Simon Hart

For too long the Union has been taken for granted

Photo by Matt Cardy/Getty Images

Last month, Boris Johnson marked one year as Prime Minister. He did so not by making a speech from Downing Street but instead by travelling north to Orkney in Scotland. Those few days also saw a historic cabinet meeting, focused solely on strengthening the Union, a sign of the government’s commitment to the centuries-old family of nations that makes up the United Kingdom.

There are those who may wonder why the Prime Minister feels the need to spell out this commitment. Surely the UK has been bound together in a common cause during the Covid crisis? The numerous Treasury intervention schemes, Ministry of Defence field hospital, sharing of data – the UK government and its devolved partners have been forced to work together for the first time in more than 20 years.

In Wales, a third of our workforce remains on a salary thanks to the Treasury’s furlough scheme. Key strategic employers have been protected by the commitment of the entire UK, not just the nation where a business happens to find itself. So at a time when the Union has never been stronger nor more economically significant, how come it has – according to some polls – never been so unpopular? How is it that in Wales, support for independence has crept up but not support for the only party that is committed to delivering it?

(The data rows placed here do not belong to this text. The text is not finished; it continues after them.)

(** What the rest of the machine says while one operation runs. *)
Record aenv := mk_aenv {
  x_at : Z;                                   (* [now_ms()] *)
  x_addr : nat -> option nat;                 (* what [calloc] gives the n-th time *)
  x_seq0 : Z; x_rb4 : bytes; x_rb16 : bytes;  (* the random draws of a new connection *)
  x_nonce : Z; x_seal : option bytes;         (* and of a frame *)
  x_connected : nat -> bool;                  (* [nat_connected], [nat_failed] of a connection's agent *)
  x_failed : nat -> bool;
  x_selected : nat -> bytes;                  (* the remote address of its pair, as [cand_addr] prints it; empty for none *)
  x_in_use : nat -> bytes;                    (* [status.peer], the remote the worker publishes *)
  x_takes : bool;                             (* [nat_set_remote_description] took it *)
  x_threads : nat -> bool;                    (* a thread could be started for it *)
  x_pk : pathplane_sinks;                     (* its [is_self] is [sess_ep_is_self] *)
  x_srflx4 : bool;                            (* [net.have_srflx4] *)
  x_local : bytes;                            (* [local_sdp(s)] *)
  x_iid : option bytes                        (* [sig_instance_id()] *)
}.

(** ** The heap and the tables *)
Definition conn_at (s : asess) (c : nat) : hconn := default hconn_zero (a_heap s !! c).
Definition on_conn (s : asess) (c : nat) (f : hconn -> hconn) : asess := s <| a_heap := alter f c (a_heap s) |>.
Definition say (s : asess) (e : hev) : asess := s <| a_trace := a_trace s ++ [e] |>.
Definition on_rh (s : asess) (f : rdv_host -> rdv_host) : asess := s <| a_sig := (a_sig s) <| g_rh := option_map f (g_rh (a_sig s)) |> |>.
(** The slot of a table, NULL out of range. *)
Definition at_slot (l : list (option nat)) (i : nat) : option nat := default None (l !! i).
Fixpoint first_index {A} (f : A -> bool) (l : list A) (i : nat) : option nat :=
  match l with [] => None | a :: l => if f a then Some i else first_index f l (S i) end.
Definition is_null (p : option nat) : bool := match p with None => true | Some _ => false end.
Definition free_slot (l : list (option nat)) : option nat := first_index is_null l 0.
Definition held (s : asess) (f : hconn -> bool) (p : option nat) : bool := match p with Some c => f (conn_at s c) | None => false end.
Definition worker_at (s : asess) (i : nat) : worker := nth i (a_ws s) worker_zero.

Definition cid_set (cid : bytes) : bool := negb (bytes_eqb cid (replicate RDV_CID_LEN 0)).
Definition conn_is_proven (c : hconn) : bool := lv_pong_seen (ctlplane_liveness (pe_cp (hc_pr c))).
Definition conn_is_lost (c : hconn) : bool := ctlplane_lost (pe_cp (hc_pr c)).
Definition sdp_pwd (sdp : bytes) : bytes :=
  match find_off (cstr "ice-pwd:") sdp with
  | None => []
  | Some k => match scan_s 39 (drop (k + 8) sdp) with Some (w, _) => w | None => [] end
  end.
Definition sdp_ufrag (sdp : bytes) : bytes := cand_sdp_ufrag (Some sdp) 40.
Definition sdp_filter (sdp : bytes) (family : Z) (outlen : nat) : bytes := cand_sdp_filter sdp family cand_policy_default outlen.
Definition sdp_filter_peer (sdp : bytes) (family : Z) (outlen : nat) : bytes := sdp_filter sdp family outlen.

Definition conn_register (s : asess) (c : nat) : asess :=
  match free_slot (a_conns s) with Some i => s <| a_conns := <[i := Some c]> (a_conns s) |> | None => s end.
Definition conn_unregister (s : asess) (c : nat) : asess :=
  s <| a_conns := map (fun p => if bool_decide (p = Some c) then None else p) (a_conns s) |>.
Definition conn_alloc (s : asess) (x : aenv) (n : nat) : option (asess * nat) :=
  match x_addr x n with
  | None => None
  | Some c =>
      if bool_decide (is_Some (a_heap s !! c)) then None
      else
        let pr := peering_ice_ident (peering_init (a_magic s) (a_sig_key s) (x_seq0 x) (negb (a_is_host s))) (x_rb4 x) (x_rb16 x) in
        let pr := peering_ice_unprime (pr <| pe_pl := pathplane_reset_stats (pe_pl pr) (x_at x) |>) in
        Some (s <| a_heap := <[c := hconn_of pr]> (a_heap s) |>, c)
  end.
(** What it holds is given back: the carriers set aside, its own, and the ones grafted and never
    adopted, each through [conn_agent_free].  The connection itself stays, for a callback that may
    still be inside it. *)
Definition carriers_gone (pr : peering) (x : aenv) : peering :=
  (peering_ice_stop (pr <| pe_pl := (pathplane_holds_free_all (pe_pl pr) (x_pk x)).1 |>) (x_pk x)).1.
Definition conn_dissolve (s : asess) (x : aenv) (c : nat) : asess :=
  on_conn (conn_unregister s c) c (fun h => h <| hc_pr := carriers_gone (hc_pr h) x |> <| hc_resume_q := replicate ICE_HOLD_MAX 0 |>).
Definition conn_release (s : asess) (c : nat) : asess := s <| a_heap := delete c (a_heap s) |>.
Definition conn_free (s : asess) (x : aenv) (c : option nat) : asess := match c with None => s | Some c => conn_release (conn_dissolve s x c) c end.

(** ** Where an endpoint belongs *)
Definition lanlink_map_peer (sa : sockaddr) (len : Z) : option sockaddr :=
  match sa with
  | AF_INET6 _ _ _ => if len <? sizeof_sockaddr_in6 then None else Some sa
  | AF_INET port addr => if len <? sizeof_sockaddr_in then None else Some (AF_INET6 port (v4_prefix ++ addr) 0)
  | AF_OTHER => None
  end.
Definition sin6_port_of (sa : sockaddr) : Z := match sa with AF_INET6 p _ _ => p | AF_INET p _ => p | AF_OTHER => 0 end.
Definition lan_peer_same (a b : sockaddr) : bool := sin6_port_of a =? sin6_port_of b.
Definition conn_holds_ep (c : hconn) (ep : path_ep) (exact : bool) : bool := pathplane_holds_ep (pe_pl (hc_pr c)) ep exact.
Definition ep_owner (s : asess) (tab : list (option nat)) (ep : path_ep) (by_port : bool) : option nat :=
  let look exact := match first_index (held s (fun c => conn_holds_ep c ep exact)) tab 0 with Some i => at_slot tab i | None => None end in
  match look true with Some c => Some c | None => if by_port then look false else None end.
Definition lan_owner (s : asess) (ep : path_ep) : option nat := ep_owner s (a_lan_conns s) ep true.
Definition lan_conn_active (s : asess) (peer : sockaddr) : bool :=
  match path_ep_from_sockaddr peer sizeof_sockaddr_in6 with None => false | Some ep => negb (is_null (lan_owner s ep)) end.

In part, the Union has been taken for granted. After all, it isn’t broken, so why fix it? It’s much easier for Westminster and Whitehall to pursue a ‘devolve and forget’ approach to any government activity outside of England. And there is nothing new in this either. When Labour’s Donald Dewer took the role of Scotland’s first ever First Minister back in 1999, he declared the formation of the Scottish parliament as the end of the debate on separatism, preventing (he hoped) the country ‘sliding away to independence through the halfway house of devolution’.